After Words: A Great Journey
One evening in late March 2009, I started on a journey.
That evening, I listened to my first lecture in a graduate public health course, Public Health Biology. David Sullivan, an associate professor in Molecular Microbiology and Immunology, and guest lecturers led the class through a fascinating tour of bacteria, viruses and parasites, and their pernicious effects on human health.
I was hooked. I took more courses as a nondegree-seeking student, then as part of a certificate program. Environmental health. Biostats. Epi. Health and human rights. Human physiology. (Sweat literally beaded on my forehead when I saw the final exam’s first question.) Then I was accepted to the part-time MPH program. I loved the intensive problem-solving course that MPH students start with—a kind of public health boot camp.
Each course, led by the Bloomberg School’s terrific faculty, enthralled me and helped me in my goal of mastering the fundamentals of public health. As part of my MPH capstone, I worked with colleagues to interview Frederick, Maryland, residents and public health experts about a cancer cluster investigation there. (You may have read our article in the special 2013 issue on death, “It Would Break Your Heart.”)
The MPH was one of the most rewarding challenges of my life. I spent a lot of hours at home hunkered over my laptop, reading, studying and participating in online “live talks” for courses. My wife and kids patiently respected Dad’s study times on weekends and weekday evenings. I won’t kid you, it was hard—especially for a former journalism and English major more familiar with Tom Wolfe and Wallace Stevens than John Snow and Sir Richard Doll—but I savored the bracing intellectual challenge.
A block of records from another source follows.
(** [trackAccess(snapshotId)]. *)
Definition trackAccess (repo : Table) (snapshotId : string) (now : Z) : Table :=
  updateAccessTracking repo snapshotId now.

(** Modelled from the spec: [updateTier(id, tier)] is called by the
    sources but not listed; it stores the tier of the row with that id. *)
Definition updateTier (repo : Table) (snapshotId : string) (t : MemoryTier) : Table :=
  map (fun r =>
         if bool_decide (id r = snapshotId)
         then withMemory r
                (mkMemory t (lastAccessed (rowMemory r)) (accessCount (rowMemory r)))
         else r)
      repo.

(** [loadContextWithTracking(id)]: the context that is returned and the
    table afterwards. [accessTime] is the [datetime('now')] of the update,
    [now] the [new Date()] read after it. *)
Definition loadContextWithTracking (repo : Table) (snapshotId : string)
    (accessTime now : Z) : option ContextSnapshot * Table :=
  match findById repo snapshotId with
  | Some context =>
      let repo1 := trackAccess repo snapshotId accessTime in
      let newTier := calculateMemoryTier (snapshot_lastAccessed context) now in
      let repo2 :=
        if bool_decide (Some newTier <> snapshot_tier context)
        then updateTier repo1 snapshotId newTier
        else repo1 in
      (Some context, repo2)
  | None => (None, repo)
  end.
On May 21, 2013, I found myself in Joseph Meyerhoff Symphony Hall for the School’s convocation. (In front of me sat Varsha Ramakrishnan, our inaugural Johns Hopkins-Pulitzer Center Global Health Reporting Fellow. She wrote the remarkable story about dowry violence in India.)
On that day last May, 535 very happy people walked the stage and graduated from the School. I’ll always be proud that I was one of them. When Dean Klag shook my hand and gave me my diploma, I knew a great journey was both ending and beginning.